_Exercise directions_
Collect the lines of the entries where "loader" shows up.

_Collected data entries_
(* ===== verification/Bfloat16.v ===== *)
(** * Rounding to bfloat16: [model/qwen35/qwen35_weights.cpp]

    The loader narrows a [float] by adding to its bits and keeping the upper half. *)

From Stdlib Require Import ZArith Lia SpecFloat.
From stdpp Require Import prelude.
From S2P Require Import Prelude Floats.

(** [float_to_bfloat16], from the bits of the [float]. *)
Definition float_to_bfloat16 (bits : Z) : Z :=
  let rounding := u32 (32767 + Z.land (u32 (Z.shiftr bits 16)) 1) in
  let rounded := u32 (bits + rounding) in
  u16 (Z.shiftr rounded 16).

Definition floats_to_bf16 (floats : list Z) : list Z := float_to_bfloat16 <$> floats.

(** ** It is the rounding of IEEE 754 *)

(** Below the bits of the last NaN the addition does not wrap, and it is the rounded
    shift of the bits. *)
Lemma bfloat16_is_rne b : 0 <= b < 2 ^ 32 - 2 ^ 16 -> float_to_bfloat16 b = rne b 16.
Proof.
  intros Hb. unfold float_to_bfloat16. rewrite !Z.shiftr_div_pow2 by lia.
  assert (0 <= b / 2 ^ 16 < 2 ^ 16 - 1) as Hq by (split; [apply Z.div_pos; lia|apply Z.div_lt_upper_bound; lia]).
  rewrite (u32_small (b / 2 ^ 16)) by lia.
  assert (Z.land (b / 2 ^ 16) 1 = Z.b2z (Z.odd (b / 2 ^ 16))) as ->.
  { change 1 with (Z.ones 1). rewrite Z.land_ones by lia. change (2 ^ 1) with 2. rewrite Zmod_odd. by destruct (Z.odd _). }
  rewrite (rne_add b 16) by lia. set (o := Z.b2z _). assert (0 <= o <= 1) by (unfold o; destruct (Z.odd _); simpl; lia).
  rewrite (u32_small (32767 + o)), u32_small by lia.
  replace (b + (32767 + o)) with (b + (2 ^ (16 - 1) - 1) + o) by lia. unfold u16. apply Z.mod_small.
  split; [apply Z.div_pos; lia|apply Z.div_lt_upper_bound; lia].
Qed.

(** Sign and exponent are even multiples of the step. *)
Lemma bfloat16_fields s e f : 0 <= e < 255 -> 0 <= f < 2 ^ 23 ->
  float_to_bfloat16 (pack 8 23 s e f) =
  pack 8 7 s (f32_exponent e + 16 - emin 8 128) (rne (f32_mantissa e f) 16).
Proof.
  intros He Hf. rewrite bfloat16_is_rne by (unfold pack; destruct s; simpl Z.b2z; lia).
  assert (pack 8 23 s e f = ((Z.b2z s * 2 ^ 14 + e * 2 ^ 6) * 2) * 2 ^ 16 + f) as -> by (unfold pack; lia).
  rewrite rne_add_even by (lia || by rewrite Z.even_mul, orb_true_r). unfold f32_mantissa, f32_exponent, emin, pack.
  destruct (Z.eqb_spec e 0) as [->|Hne]; [lia|].
  replace (f + 2 ^ 23) with (128 * 2 ^ 16 + f) by lia. rewrite rne_add_even by done. lia.
Qed.

Lemma bfloat16_reference s e f : 0 <= e < 255 -> 0 <= f < 2 ^ 23 ->
  sf_convert 8 128 (f32 (pack 8 23 s e f)) = sf_finish 8 128 s (rne (f32_mantissa e f) 16) (f32_exponent e + 16).
Proof.
  intros He Hf. rewrite sf_convert_f32 by lia.
  destruct (f32_mantissa e f) as [|m|m] eqn:Em; [done| |exfalso; unfold f32_mantissa in Em; destruct (e =? 0); lia].
  rewrite (binary_round_spec 8 128 ltac:(lia) s m (f32_exponent e) (f32_exponent e + 16)).
  - destruct (Z.ltb_spec (f32_exponent e + 16) (f32_exponent e)); [lia|]. do 2 f_equal. lia.
  - unfold fexp, emin. unfold f32_mantissa, f32_exponent in *. destruct (Z.eqb_spec e 0) as [->|Hne].
    + pose proof (digits_le m 23 ltac:(lia) ltac:(lia)). lia.
    + rewrite (digits_unique m 24) by lia. lia.
Qed.

(** Only the low 32 bits matter. *)
Lemma land_low b n k : 0 <= n -> 0 <= k -> n + k <= 32 -> Z.land (Z.shiftr (b mod 2 ^ 32) n) (2 ^ k - 1) = Z.land (Z.shiftr b n) (2 ^ k - 1).
Proof.
  intros Hn Hk Hle. replace (2 ^ k - 1) with (Z.ones k) by (rewrite Z.ones_equiv; lia). apply Z.bits_inj'. intros i Hi.
  rewrite !Z.land_spec, !Z.shiftr_spec by done. destruct (Z.lt_ge_cases i k) as [Hlt|Hge].
  - by rewrite Z.mod_pow2_bits_low by lia.
  - by rewrite Z.ones_spec_high, !andb_false_r by lia.
Qed.

Lemma f32_low b : f32 (u32 b) = f32 b.
Proof.
  unfold f32, float_of_bits, u32. rewrite Z.mod_pow2_bits_low by lia. rewrite (land_low b 23 8) by lia.
  pose proof (land_low b 0 23 ltac:(lia) ltac:(lia) ltac:(lia)) as E. rewrite !Z.shiftr_0_r in E. by rewrite E.
Qed.

Lemma bfloat16_low b : float_to_bfloat16 (u32 b) = float_to_bfloat16 b.
Proof.
  unfold float_to_bfloat16.
  assert (forall c, Z.land (u32 (Z.shiftr c 16)) 1 = Z.land (Z.shiftr c 16) (2 ^ 1 - 1)) as E.
  { intros c. unfold u32. exact (eq_trans (f_equal (fun x => Z.land x 1) (eq_sym (Z.shiftr_0_r _)))
      (eq_trans (land_low (Z.shiftr c 16) 0 1 ltac:(lia) ltac:(lia) ltac:(lia)) (f_equal (fun x => Z.land x 1) (Z.shiftr_0_r _)))). }
  pose proof (land_low b 16 1 ltac:(lia) ltac:(lia) ltac:(lia)) as L. change (b mod 2 ^ 32) with (u32 b) in L.
  rewrite !E, L. do 2 f_equal. unfold u32. by rewrite Zplus_mod_idemp_l.
Qed.

Lemma bfloat16_rounds b : f32 b <> S754_nan ->
  0 <= float_to_bfloat16 b < 2 ^ 16 /\ bf16 (float_to_bfloat16 b) = sf_convert 8 128 (f32 b).
Proof.
  intros Hn. split; [apply Z.mod_pos_bound; lia|]. rewrite <- (bfloat16_low b). rewrite <- (f32_low b) in Hn |- *.
  assert (0 <= u32 b < 2 ^ 32) as Hb by (apply Z.mod_pos_bound; lia).
  destruct (f32_unpack (u32 b) Hb) as (s & e & f & He & Hf & Eb). rewrite Eb in *. clear Eb b. destruct (decide (e = 255)) as [->|Hne].
  - rewrite f32_special in * by done. destruct (Z.eqb_spec f 0) as [->|]; [|done]. by destruct s.
  - rewrite bfloat16_fields, bfloat16_reference by lia. unfold bf16.
    assert (0 <= f32_mantissa e f < 2 ^ (8 + 16)) as Hm by (unfold f32_mantissa; destruct (e =? 0); lia).
    assert (1 <= e -> 2 ^ 7 <= rne (f32_mantissa e f) 16).
    { intros H1. unfold f32_mantissa. destruct (Z.eqb_spec e 0); [lia|]. replace (f + 2 ^ 23) with (128 * 2 ^ 16 + f) by lia.
      rewrite rne_add_even by done. pose proof (rne_bounds f 16 7 ltac:(lia) ltac:(lia) ltac:(lia)). lia. }
    apply (float_of_finish 8 7 ltac:(lia) ltac:(lia)); [lia|by apply rne_bounds| |].
    + unfold emin, f32_exponent. simpl. destruct (Z.eqb_spec e 0); lia.
    + intros Hq. unfold emin, f32_exponent. destruct (Z.eqb_spec e 0) as [->|]; [done|]. exfalso. lia.
Qed.

(** The narrowing of the loader is the conversion of IEEE 754 to bfloat16, rounding
    to nearest with ties to even, for every [float] that is a number or an infinity:
    subnormals, the carry into the exponent and the overflow to infinity included. *)
Theorem float_to_bfloat16_ieee b : f32 b <> S754_nan ->
  0 <= float_to_bfloat16 b < 2 ^ 16 /\ bf16 (float_to_bfloat16 b) = sf_convert 8 128 (f32 b).
Proof. apply bfloat16_rounds. Qed.

(** The largest finite [float] overflows. *)
Lemma float_to_bfloat16_ieee_witness :
  float_to_bfloat16 2139095039 = 32640 /\ bf16 32640 = sf_convert 8 128 (f32 2139095039) /\ bf16 32640 = S754_infinity false.
Proof.
  assert (f32 2139095039 <> S754_nan) as Hn by (vm_compute; discriminate).
  destruct (float_to_bfloat16_ieee 2139095039 Hn) as [_ E]. split_and!; [reflexivity|exact E|reflexivity].
Defined.

(** A NaN can become an infinity or a zero: the addition carries out of its fraction. *)
Example bfloat16_of_nan :
  f32 2139095041 = S754_nan /\ bf16 (float_to_bfloat16 2139095041) = S754_infinity false /\
  f32 2147483647 = S754_nan /\ bf16 (float_to_bfloat16 2147483647) = S754_zero true.
Proof. vm_compute. done. Qed.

_Written answer_
    The loader narrows a [float] by adding to its bits and keeping the upper half. *)
(** The narrowing of the loader is the conversion of IEEE 754 to bfloat16, rounding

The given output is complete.